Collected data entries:
Content starts
(* ===== verification/Rmtfs.v ===== *)
(** * The remote filesystem service (src/qcom/rmtfs/rmtfs.c)

    Requests of the modem arrive as QMI messages; each handler decodes the
    request into its structure, works on the storage and the shared memory, and
    encodes a response.  The state is the storage and the memory; a handler
    returns the new state and the response packet it sent, if any. *)

From Stdlib Require Import ZArith Lia.
From stdpp Require Import base list numbers strings.
From S2P Require Import Prelude Packet QmiCodec QmiMessages Storage SharedMem.

Definition QMI_REQUEST : Z := 0.
Definition QMI_RESPONSE : Z := 2.
Definition SECTOR_SIZE : Z := 512.
Definition RMTFS_QMI_SERVICE : Z := 14.
Definition RMTFS_QMI_VERSION : Z := 1.
Definition RMTFS_QMI_INSTANCE : Z := 0.

(** ** Responses *)

(** [struct rmtfs_qmi_result] *)
Record qmi_result : Type := MkResult { r_result : Z; r_error : Z }.

Definition result_ok : qmi_result := MkResult 0 0.

(** Only the first error is kept. *)
Definition qmi_result_error (r : qmi_result) (error : Z) : qmi_result :=
  if r_result r =? QMI_RMTFS_RESULT_FAILURE then r
  else MkResult QMI_RMTFS_RESULT_FAILURE (u16 error).

Definition result_bytes (r : qmi_result) : list Z := le_bytes 2 (r_result r) ++ le_bytes 2 (r_error r).

Definition bool_byte (b : bool) : Z := if b then 1 else 0.

(** The response structures in memory, padding zeroed by [= {}]. *)
Definition open_resp_bytes (r : qmi_result) (valid : bool) (caller_id : Z) : list Z :=
  result_bytes r ++ [bool_byte valid; 0; 0; 0] ++ le_bytes 4 caller_id.

Definition alloc_buf_resp_bytes (r : qmi_result) (valid : bool) (address : Z) : list Z :=
  result_bytes r ++ [bool_byte valid; 0; 0; 0] ++ le_bytes 8 address.

Definition dev_error_resp_bytes (r : qmi_result) (valid : bool) (status : Z) : list Z :=
  result_bytes r ++ [bool_byte valid; u8 status].

(** A packet as the handlers see it: sender, the receive buffer, its fill. *)
Record packet : Type := MkPacket { pk_from : Z; pk_fport : Z; pk_data : list Z; pk_len : Z }.

(** The message sent to the sender, [None] when encoding failed. *)
Definition reply : Type := option (list Z).

(** The end of every handler: encode into a 256 byte buffer and send.  [junk] is
    the uninitialised stack the buffer lies in. *)
Definition respond (junk : list Z) (msg_id txn : Z) (c_struct : list Z) (ei : list qmi_elem_info)
    : outcome reply :=
  '(len, buf) ← qmi_encode_message (take 256 junk) 256 QMI_RESPONSE msg_id txn (Some c_struct) (Some ei);
  if len <? 0 then Ret None else Ret (Some (take (Z.to_nat len) buf)).

(** [txn] keeps its uninitialised value when the decoder did not assign it. *)
Definition txn_or (junk_txn : Z) (txn : option Z) : Z :=
  match txn with Some t => t | None => junk_txn end.

(** A little-endian field of a structure. *)
Definition field (c : list Z) (off n : Z) : outcome Z := bs ← load c off n; Ret (le_val bs).

(** The C string at [off]. *)
Definition cstr (c : list Z) (off : Z) : outcome (list Z) := n ← strlen c off; load c off n.

(** ** State *)

(** The storage, the memory and [dbgprintf_enabled], which -v sets. *)
Record rmtfs_state (W D : Type) : Type := MkRs { rs_storage : storage W; rs_mem : rmtfs_mem D; rs_dbg : bool }.
Arguments MkRs {W D}.
Arguments rs_storage {W D}.
Arguments rs_mem {W D}.
Arguments rs_dbg {W D}.

(** The uninitialised locals of a handler. *)
Record stack : Type := MkStack { stk_txn : Z; stk_resp : list Z; stk_sector : list Z }.

Section handlers.
Context {W D : Type} `{Files W} `{MemDev D}.
Implicit Type st : rmtfs_state W D.

Definition result_t : Type := outcome (rmtfs_state W D * reply).

(** With -v the path is printed, also when decoding failed. *)
Definition rmtfs_open st (stk : stack) (pkt : packet) : result_t :=
  '(ret, req, txn) ← qmi_decode_message (replicate 260 0) (pk_data pkt) (pk_len pkt) QMI_REQUEST
                       QMI_RMTFS_OPEN (Some rmtfs_open_req_ei);
  let txn := txn_or (stk_txn stk) txn in
  let answer st r valid id :=
    rep ← respond (stk_resp stk) QMI_RMTFS_OPEN txn (open_resp_bytes r valid id) rmtfs_open_resp_ei;
    Ret (st, rep) in
  if ret <? 0 then
    _ ← (if rs_dbg st then cstr req 4 else Ret []);
    answer st (qmi_result_error result_ok QMI_RMTFS_ERR_MALFORMED_MSG) false 0
  else
    path ← cstr req 4;
    let '(h, s') := storage_open (rs_storage st) (pk_from pkt) path in
    let st' := MkRs s' (rs_mem st) (rs_dbg st) in
    match h with
    | None => answer st' (qmi_result_error result_ok QMI_RMTFS_ERR_INTERNAL) false 0
    | Some i =>
        caller_id ← storage_get_caller_id s' i;
        answer st' result_ok true caller_id
    end.

(** The message printed before the response has one conversion more than
    arguments, and a %s for the [uint32_t] caller id: with -v it dereferences a
    number the client chose. *)
Definition close_dbgprintf st : outcome unit := if rs_dbg st then Fault else Ret tt.

Definition rmtfs_close st (stk : stack) (pkt : packet) : result_t :=
  '(ret, req, txn) ← qmi_decode_message (replicate 4 0) (pk_data pkt) (pk_len pkt) QMI_REQUEST
                       QMI_RMTFS_CLOSE (Some rmtfs_close_req_ei);
  let txn := txn_or (stk_txn stk) txn in
  let answer st r :=
    _ ← close_dbgprintf st;
    rep ← respond (stk_resp stk) QMI_RMTFS_CLOSE txn (result_bytes r) rmtfs_close_resp_ei;
    Ret (st, rep) in
  if ret <? 0 then answer st (qmi_result_error result_ok QMI_RMTFS_ERR_MALFORMED_MSG)
  else
    caller_id ← field req 0 4;
    h ← storage_get (rs_storage st) (pk_from pkt) (s32 caller_id);
    match h with
    | None => answer st (qmi_result_error result_ok QMI_RMTFS_ERR_INTERNAL)
    | Some i =>
        s' ← storage_close (rs_storage st) i;
        answer (MkRs s' (rmtfs_mem_free (rs_mem st)) (rs_dbg st)) result_ok
    end.

(** The body of the sector loop: one sector between memory and storage; the
    buffer [buf] and [n]. *)
Definition iovec_sector st (is_write : bool) (i : nat) (buf : list Z) (phys sect : Z)
    : outcome (rmtfs_state W D * list Z * Z) :=
  if is_write then
    '(buf, n) ← rmtfs_mem_read (rs_mem st) phys buf SECTOR_SIZE;
    if n =? SECTOR_SIZE then
      '(s', n) ← storage_pwrite (rs_storage st) i buf sect; Ret (MkRs s' (rs_mem st) (rs_dbg st), buf, n)
    else Ret (st, buf, n)
  else
    '(buf, n) ← storage_pread (rs_storage st) i buf SECTOR_SIZE sect;
    if 0 <=? n then
      buf ← (if n <? SECTOR_SIZE then store buf n (replicate (Z.to_nat (SECTOR_SIZE - n)) 0)
             else Ret buf);
      '(m', n) ← rmtfs_mem_write (rs_mem st) phys buf SECTOR_SIZE;
      Ret (MkRs (rs_storage st) m' (rs_dbg st), buf, n)
    else Ret (st, buf, n).

(** The inner loop: [true] when all [n] sectors went through. *)
Fixpoint iovec_sectors st (is_write : bool) (i : nat) (buf : list Z) (phys_base sector_base offset : Z)
    (n : nat) : outcome (rmtfs_state W D * list Z * bool) :=
  match n with
  | O => Ret (st, buf, true)
  | S n' =>
      '(st', buf', k) ← iovec_sector st is_write i buf (phys_base + offset) (sector_base + offset);
      if negb (k =? SECTOR_SIZE) then Ret (st', buf', false)
      else iovec_sectors st' is_write i buf' phys_base sector_base (offset + SECTOR_SIZE) n'
  end.

(** The outer loop over the entries, read from the request structure. *)
Fixpoint iovec_entries st (is_write : bool) (i : nat) (buf req : list Z) (k : Z) (n : nat)
    : outcome (rmtfs_state W D * bool) :=
  match n with
  | O => Ret (st, true)
  | S n' =>
      sector_addr ← field req (16 + 12 * k) 4;
      phys_offset ← field req (16 + 12 * k + 4) 4;
      num_sector ← field req (16 + 12 * k + 8) 4;
      '(st', buf', ok) ← iovec_sectors st is_write i buf phys_offset (u32 (sector_addr * SECTOR_SIZE)) 0
                             (Z.to_nat num_sector);
      match ok with
      | true => iovec_entries st' is_write i buf' req (k + 1) n'
      | false => Ret (st', false)
      end
  end.

Definition rmtfs_iovec st (stk : stack) (pkt : packet) : result_t :=
  '(ret, req, txn) ← qmi_decode_message (replicate 3080 0) (pk_data pkt) (pk_len pkt) QMI_REQUEST
                       QMI_RMTFS_RW_IOVEC (Some rmtfs_iovec_req_ei);
  let txn := txn_or (stk_txn stk) txn in
  let answer st r :=
    rep ← respond (stk_resp stk) QMI_RMTFS_RW_IOVEC txn (result_bytes r) rmtfs_iovec_resp_ei;
    Ret (st, rep) in
  if ret <? 0 then answer st (qmi_result_error result_ok QMI_RMTFS_ERR_MALFORMED_MSG)
  else
    caller_id ← field req 0 4;
    direction ← field req 4 1;
    num_entries ← field req 8 8;
    h ← storage_get (rs_storage st) (pk_from pkt) (s32 caller_id);
    match h with
    | None => answer st (qmi_result_error result_ok QMI_RMTFS_ERR_INTERNAL)
    | Some i =>
        '(st', ok) ← iovec_entries st (negb (direction =? 0)) i (take 512 (stk_sector stk)) req 0
                         (Z.to_nat num_entries);
        answer st' (match ok with
                    | true => result_ok
                    | false => qmi_result_error result_ok QMI_RMTFS_ERR_INTERNAL
                    end)
    end.

Definition rmtfs_alloc_buf st (stk : stack) (pkt : packet) : result_t :=
  '(ret, req, txn) ← qmi_decode_message (replicate 8 0) (pk_data pkt) (pk_len pkt) QMI_REQUEST
                       QMI_RMTFS_ALLOC_BUFF (Some rmtfs_alloc_buf_req_ei);
  let txn := txn_or (stk_txn stk) txn in
  let answer r valid address :=
    rep ← respond (stk_resp stk) QMI_RMTFS_ALLOC_BUFF txn (alloc_buf_resp_bytes r valid address)
            rmtfs_alloc_buf_resp_ei;
    Ret (st, rep) in
  if ret <? 0 then answer (qmi_result_error result_ok QMI_RMTFS_ERR_MALFORMED_MSG) false 0
  else
    alloc_size ← field req 4 4;
    let address := rmtfs_mem_alloc (rs_mem st) alloc_size in
    if address <? 0 then answer (qmi_result_error result_ok QMI_RMTFS_ERR_INTERNAL) false 0
    else answer result_ok true address.

(** The test of the handle is the wrong way round in the source: a handle that
    exists is an error, and [storage_get_error] is called on NULL. *)
Definition rmtfs_get_dev_error st (stk : stack) (pkt : packet) : result_t :=
  '(ret, req, txn) ← qmi_decode_message (replicate 4 0) (pk_data pkt) (pk_len pkt) QMI_REQUEST
                       QMI_RMTFS_GET_DEV_ERROR (Some rmtfs_dev_error_req_ei);
  let txn := txn_or (stk_txn stk) txn in
  let answer r valid status :=
    rep ← respond (stk_resp stk) QMI_RMTFS_GET_DEV_ERROR txn (dev_error_resp_bytes r valid status)
            rmtfs_dev_error_resp_ei;
    Ret (st, rep) in
  if ret <? 0 then answer (qmi_result_error result_ok QMI_RMTFS_ERR_MALFORMED_MSG) false 0
  else
    caller_id ← field req 0 4;
    h ← storage_get (rs_storage st) (pk_from pkt) (s32 caller_id);
    match h with
    | Some _ => answer (qmi_result_error result_ok QMI_RMTFS_ERR_INTERNAL) false 0
    | None =>
        status ← storage_get_error (rs_storage st) None;
        answer result_ok true status
    end.

Definition rmtfs_bye (node : Z) : Z := 0.
Definition rmtfs_del_client (node port : Z) : Z := 0.

(** [handle_rmtfs]: [ret] is what [recvfrom] returned ([errno] on failure),
    [buf] the receive buffer. The result is the state, the reply and the return
    code. *)
Definition handle_rmtfs st (stk : stack) (ret errno : Z) (buf : list Z) (sq : sockaddr_qrtr)
    : outcome (rmtfs_state W D * reply * Z) :=
  if ret <? 0 then Ret (st, None, - errno)
  else
    let '(rc, q) := qrtr_decode (MkQpkt 0 0 0 0 0 0 [] 0) buf ret sq in
    if rc <? 0 then Ret (st, None, rc)
    else if p_type q =? QRTR_TYPE_BYE then Ret (st, None, rmtfs_bye (p_node q))
    else if p_type q =? QRTR_TYPE_DEL_CLIENT then Ret (st, None, rmtfs_del_client (p_node q) (p_port q))
    else if p_type q =? QRTR_TYPE_DATA then
      '(rc, msg_id) ← qmi_decode_header buf ret;
      if rc <? 0 then Ret (st, None, rc)
      else
        let pkt := MkPacket (p_node q) (p_port q) buf ret in
        let run (o : result_t) := '(st', rep) ← o; Ret (st', rep, 0) in
        match msg_id with
        | None => Ret (st, None, 0)
        | Some id =>
            if id =? QMI_RMTFS_OPEN then run (rmtfs_open st stk pkt)
            else if id =? QMI_RMTFS_CLOSE then run (rmtfs_close st stk pkt)
            else if id =? QMI_RMTFS_RW_IOVEC then run (rmtfs_iovec st stk pkt)
            else if id =? QMI_RMTFS_ALLOC_BUFF then run (rmtfs_alloc_buf st stk pkt)
            else if id =? QMI_RMTFS_GET_DEV_ERROR then run (rmtfs_get_dev_error st stk pkt)
            else Ret (st, None, 0)
        end
    else Ret (st, None, rc).

End handlers.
Content ends
Only the lines from the one bearing "else if id =? QMI_RMTFS_GET_DEV_ERROR" through the end of the entries above belong in the answer, each one exactly as given.

            else if id =? QMI_RMTFS_GET_DEV_ERROR then run (rmtfs_get_dev_error st stk pkt)
            else Ret (st, None, 0)
        end
    else Ret (st, None, rc).

End handlers.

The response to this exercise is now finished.